Immediately after it happened, there was a long, vast silence. My mother and I both stood there, frozen on the steps. I looked into her eyes with the horrible realization that when she looked back at me, she no longer saw me as her little boy. I had just offered evidence to the contrary. I was now -- and irrevocably -- a man, and this prospect saddened her, a little bit or a great deal, I couldn't be sure. The moment passed like a hot, humid summer night: slowly and with no comfort whatsoever. But it passed, and we went about our task and we never, ever talked about it.

It was the Sunday afternoon before Memorial Day, I was 32 years old, and I had just said the f-word in front of my mother for the first time.

We had been moving redwood furniture from the basement to the patio, just two chairs, three small side tables and a chaise.
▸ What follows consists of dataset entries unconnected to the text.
Fixpoint lseg h p L : Prop :=
  match L with
  | [] => p = None
  | x :: L' => p = Some x ∧ ∃ a, h !! x = Some a ∧ lseg h (next a) L'
  end.

End LinkedList.

(** ** Hint databases *)

Create HintDb dde.
Create HintDb lists.
Create Rewrite HintDb dde_rw.

(** ** Tactics *)

(** Decompose a bind that is known to finish. *)
Ltac inv_bind H :=
  unfold mbind, M_bind in H;
  match type of H with
  | match ?m with _ => _ end = Done _ =>
      let E := fresh "E" in destruct m as [[? ?]|?] eqn:E; [|discriminate]
  end.

(** Unfold the monad to expose the next step. *)
Ltac run_simpl :=
  unfold assert, fail, gets, modify in *; unfold mbind, M_bind, mret, M_ret in *;
  cbn beta iota in *.

Ltac bool_solve :=
  repeat match goal with
  | H : (_ && _) = true |- _ => apply andb_prop in H as [? ?]
  | H : (_ =? _) = true |- _ => apply Z.eqb_eq in H
  | H : (_ =? _) = false |- _ => apply Z.eqb_neq in H
  | H : (_ <? _) = true |- _ => apply Z.ltb_lt in H
  | H : (_ <? _) = false |- _ => apply Z.ltb_ge in H
  | H : (_ <=? _) = true |- _ => apply Z.leb_le in H
  | H : (_ <=? _) = false |- _ => apply Z.leb_gt in H
  | H : negb _ = true |- _ => apply negb_true_iff in H
  | H : negb _ = false |- _ => apply negb_false_iff in H
  end.

(** ** Rules of the program logic *)

Section Triples.
Context {S : Type}.

Lemma triple_ret {A} (P : S → Prop) (a : A) (Q : A → S → Prop) :
  (∀ s, P s → Q a s) → triple P (mret a) Q.
Proof. intros H s Hs. by apply H. Qed.

Lemma triple_bind {A B} (P : S → Prop) (m : M S A) (Q : A → S → Prop) (f : A → M S B) R :
  triple P m Q → (∀ a, triple (Q a) (f a) R) → triple P (m ≫= f) R.
Proof.
  intros Hm Hf s Hs. specialize (Hm s Hs). unfold mbind, M_bind.
  destruct (m s) as [[a s']|e]; [|done]. by apply Hf.
Qed.

Lemma triple_conseq {A} (P P' : S → Prop) (m : M S A) (Q Q' : A → S → Prop) :
  triple P' m Q' → (∀ s, P s → P' s) → (∀ a s, Q' a s → Q a s) → triple P m Q.
Proof.
  intros Hm HP HQ s Hs. specialize (Hm s (HP s Hs)). destruct (m s) as [[a s']|e]; eauto.
Qed.

Lemma triple_get {A} (P : S → Prop) (f : S → A) Q :
  (∀ s, P s → Q (f s) s) → triple P (gets f) Q.
Proof. intros H s Hs. by apply H. Qed.

Lemma triple_modify (P : S → Prop) (f : S → S) Q :
  (∀ s, P s → Q tt (f s)) → triple P (modify f) Q.
Proof. intros H s Hs. by apply H. Qed.

Lemma triple_exists {A X} (P : X → S → Prop) (m : M S A) Q :
  (∀ x, triple (P x) m Q) → triple (λ s, ∃ x, P x s) m Q.
Proof. intros H s [x Hx]. by apply (H x). Qed.

Lemma triple_pure {A} (φ : Prop) (P : S → Prop) (m : M S A) Q :
  (φ → triple P m Q) → triple (λ s, φ ∧ P s) m Q.
Proof. intros H s [Hφ Hs]. by apply H. Qed.

Lemma triple_pure_r {A} (φ : Prop) (P : S → Prop) (m : M S A) Q :
  (φ → triple P m Q) → triple (λ s, P s ∧ φ) m Q.
Proof. intros H s [Hs Hφ]. by apply H. Qed.

Lemma triple_seqM (P : S → Prop) (ms : list (M S unit)) :
  Forall (λ m, triple P m (λ _, P)) ms → triple P (seqM ms) (λ _, P).
Proof.
  induction 1; simpl; [by apply triple_ret|]. by eapply triple_bind.
Qed.

Lemma seqM_app (ms ms' : list (M S unit)) s :
  seqM (ms ++ ms') s =
  match seqM ms s with Done (_, s') => seqM ms' s' | Fault e => Fault e end.
Proof.
  revert s. induction ms as [|m ms IH]; intros s; [done|]. cbn. unfold mbind, M_bind.
  destruct (m s) as [[[] s']|]; [apply IH|done].
Qed.

Lemma triple_done {A} (P : S → Prop) (m : M S A) Q s a s' :
  triple P m Q → P s → m s = Done (a, s') → Q a s'.
Proof. intros H Hs E. specialize (H s Hs). by rewrite E in H. Qed.

Lemma triple_run {A} (P : S → Prop) (m : M S A) Q s :
  triple P m Q → P s → ∃ a s', m s = Done (a, s') ∧ Q a s'.
Proof.
  intros H Hs. specialize (H s Hs). destruct (m s) as [[a s']|e]; [eauto|done].
Qed.

End Triples.

(** Running the first part of a sequence. *)
Lemma run_bind {S X Y} (m : M S X) (f : X → M S Y) s x s' : m s = Done (x, s') → (m ≫= f) s = f x s'.
Proof. intros E. unfold mbind, M_bind. by rewrite E. Qed.

(** ** Loops with binary fuel

    [loop_pos body p x] runs a loop body at most [p] times: [inl] is the state of
    the loop, [inr] its result.  The fuel is binary so that a loop over a
    32-bit range can be run. *)

Section Loops.
Context {S X R : Type} (body : X → M S (X + R)).

Fixpoint loop_pos (p : positive) (x : X) : M S (X + R) :=
  match p with
  | xH => body x
  | xO p => r ← loop_pos p x; match r with inl x => loop_pos p x | inr r => mret (inr r) end
  | xI p =>
      r ← body x;
      match r with
      | inr r => mret (inr r)
      | inl x => r ← loop_pos p x; match r with inl x => loop_pos p x | inr r => mret (inr r) end
      end
  end.

(** An invariant and a measure that decreases: the loop ends with the result. *)
Lemma loop_pos_partial (I : X → S → Prop) (Q : R → S → Prop) (f : X → Z) :
  (∀ x, triple (I x) (body x) (λ r s, match r with inl x' => I x' s ∧ 0 ≤ f x' < f x | inr r => Q r s end)) →
  ∀ p x, triple (I x) (loop_pos p x)
    (λ r s, match r with inl x' => I x' s ∧ 0 ≤ f x' ∧ f x' + Zpos p ≤ f x | inr r => Q r s end).
Proof.
  intros Hb p. induction p as [p IH|p IH|]; intros x; cbn [loop_pos].
  - eapply triple_bind; [apply Hb|]. intros [x1|r1]; [|by apply triple_ret]. apply triple_pure_r. intros H1.
    eapply triple_bind; [apply IH|]. intros [x2|r2]; [|by apply triple_ret]. apply triple_pure_r. intros [H2 H2'].
    eapply triple_conseq; [apply IH|done|]. intros [x3|r3] s; [|done]. intros (? & ? & ?). split; [done|]. lia.
  - eapply triple_bind; [apply IH|]. intros [x2|r2]; [|by apply triple_ret]. apply triple_pure_r. intros [H2 H2'].
    eapply triple_conseq; [apply IH|done|]. intros [x3|r3] s; [|done]. intros (? & ? & ?). split; [done|]. lia.
  - eapply triple_conseq; [apply Hb|done|]. intros [x1|r1] s; [|done]. intros [? ?]. split; [done|]. lia.
Qed.

Lemma loop_pos_total (I : X → S → Prop) (Q : R → S → Prop) (f : X → Z) p x :
  (∀ x, triple (I x) (body x) (λ r s, match r with inl x' => I x' s ∧ 0 ≤ f x' < f x | inr r => Q r s end)) →
  f x < Zpos p → triple (I x) (loop_pos p x) (λ r s, match r with inl _ => False | inr r => Q r s end).
Proof.
  intros Hb Hf. eapply triple_conseq; [by apply loop_pos_partial|done|]. intros [x1|r1] s; [|done]. intros (? & ? & ?). lia.
Qed.

End Loops.

(** ** Families of threads

    A system with any number of threads keeps them in a function; a step changes
    one of them. *)

Definition upd_at {A} (i : nat) (f : A → A) (s : nat → A) : nat → A :=
  λ j, if decide (j = i) then f (s j) else s j.

Lemma upd_at_eq {A} i (f : A → A) s : upd_at i f s i = f (s i).
Proof. unfold upd_at. by rewrite decide_True. Qed.
Lemma upd_at_ne {A} i j (f : A → A) s : j ≠ i → upd_at i f s j = s j.
Proof. intros ?. unfold upd_at. by rewrite decide_False. Qed.

(** How many of the first [n] threads satisfy [p]. *)
Fixpoint tally (n : nat) (p : nat → bool) : Z := match n with O => 0 | S n => tally n p + bool2Z (p n) end.

Lemma tally_same n p q : (∀ j, (j < n)%nat → q j = p j) → tally n q = tally n p.
Proof. induction n as [|n IH]; intros Hq; [done|]. cbn [tally]. rewrite IH, Hq; [done|lia|]. intros j Hj. apply Hq. lia. Qed.
Lemma tally_none n p : (∀ j, p j = false) → tally n p = 0.
Proof. intros Hp. induction n as [|n IH]; [done|]. cbn [tally]. rewrite IH, Hp. done. Qed.
Lemma tally_change n p q i : (i < n)%nat → (∀ j, j ≠ i → q j = p j) → tally n q = tally n p - bool2Z (p i) + bool2Z (q i).
Proof.
  intros Hi Hq. induction n as [|n IH]; [lia|]. cbn [tally]. destruct (decide (i = n)) as [->|Hne].
  - rewrite (tally_same n p q); [lia|]. intros j Hj. apply Hq. lia.
  - rewrite IH, (Hq n) by lia. lia.
Qed.
Lemma tally_bound n p : 0 ≤ tally n p ≤ Z.of_nat n.
Proof. induction n as [|n IH]; cbn [tally]; [lia|]. destruct (p n); cbn; lia. Qed.
Lemma tally_pos n p i : (i < n)%nat → p i = true → 1 ≤ tally n p.
Proof.
  intros Hi Hp. pose proof (tally_bound n (λ j, if decide (j = i) then false else p j)) as Hb.
  rewrite (tally_change n p _ i Hi) in Hb by (intros j Hj; by rewrite decide_False). rewrite decide_True, Hp in Hb by done. cbn in Hb. lia.
Qed.
Lemma tally_less n p i : (i < n)%nat → p i = false → tally n p ≤ Z.of_nat n - 1.
Proof.
  intros Hi Hp. induction n as [|n IH]; [lia|]. cbn [tally]. destruct (decide (i = n)) as [->|Hne].
  - rewrite Hp. pose proof (tally_bound n p). cbn. lia.
  - pose proof (IH ltac:(lia)). destruct (p n); cbn; lia.
Qed.

(** ** Lemmas on machine integers *)

Lemma wrap_range w z : 0 ≤ w → 0 ≤ wrap w z < 2 ^ w.
Proof. intros. apply Z.mod_pos_bound. by apply Z.pow_pos_nonneg. Qed.

Lemma wrap_small w z : 0 ≤ z < 2 ^ w → wrap w z = z.
Proof. apply Z.mod_small. Qed.

Lemma lor_range w a b : 0 ≤ a < 2 ^ w → 0 ≤ b < 2 ^ w → 0 ≤ Z.lor a b < 2 ^ w.
Proof.
  intros Ha Hb. assert (0 ≤ Z.lor a b) as H0 by (apply Z.lor_nonneg; lia). split; [done|].
  destruct (Z.eq_dec (Z.lor a b) 0) as [->|]; [lia|].
  destruct (Z.eq_dec w 0) as [->|]; [simpl in *; assert (a = 0) as -> by lia;
    assert (b = 0) as -> by lia; done|].
  assert (0 < w) by (destruct (Z.lt_trichotomy 0 w) as [|[|]]; [done|congruence|];
    rewrite Z.pow_neg_r in Ha by done; lia).
  assert (Hlog : ∀ x, 0 ≤ x < 2 ^ w → Z.log2 x < w).
  { intros x Hx. destruct (Z.eq_dec x 0) as [->|]; [done|]. apply Z.log2_lt_pow2; lia. }
  apply Z.log2_lt_pow2; [lia|]. rewrite Z.log2_lor by lia. apply Z.max_lub_lt; auto.
Qed.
This last was my undoing, since it required mom to take an end while I navigated the light but unwieldy lounger through the basement door and up the narrow concrete steps ascending to the surface. "Don't pull," I cautioned her before we began. "Just guide it up. I don't want to go too fast and have you fall over backward." My mother tut-tutted at my concern, but seeing my scowl and obvious concern for her safety agreed not to pull.

I hefted the chaise and began to maneuver it through the door, up one step. Two. Three.

And then she pulled.

She negotiated walking up the steps backward with aplomb. My mother was never in any real danger, except from the knowledge that at some unknown time between potty training and this day, her son had developed a sailor mouth. Her unexpected tug on the end of the chaise caused me, holding tightly to the other end, to lurch forward. There was the briefest of moments when my head and the concrete doorframe of the bunker-like basement tried to occupy the same space at the same time and failed.

The laws governing matter thus adhered to, I saw stars and, almost simultaneously, said "Fuck!!!"

There may have been four exclamation points. Perhaps five. Despite the rapidly rising goose egg on my noggin, I was coherent enough to hear the word carom off the other houses in our neighborhood and echo faintly for an instant or so before the silence began.

My mother's mouth described a small O-shape and we held each other's gaze -- mine likely slightly more unfocused -- for that long, long moment. I looked down, away, my head throbbing, my brain still vibrating within my skull, with both pain and horror at what I just had done. I gathered my breath, looked up and slurred, "Lesh try sat again."

Up and up we went, while I replayed the last minute in my possibly-concussion-addled mind: In the same situation, rapping her head, my mother would have uttered a quiet "Damnit." It was her curse of choice, infrequently invoked and almost dainty coming from her lips. My father would have been more colorful, likely letting loose with a "Hell's bells" or "son-of-a-bitch". I never heard anyone in my family use stronger language than that, and certainly not the f-word, which polite people such as I were raised to never say.

To her credit, my mother did not pull and the chaise emerged from the basement without further incident. She went inside to begin fixing supper. I went to the bathroom to dab the blood from my head and the tears from my eyes, crying just a little not for the pain but for losing the last vestige of my childlike innocence.

After supper, while we cleared the table, my mother said, "The patio stuff isn't holding up well. The basement is too wet. We should store it in the garage this year." She gave me a small smile.

"Yeah," I said. "That's probably a good idea."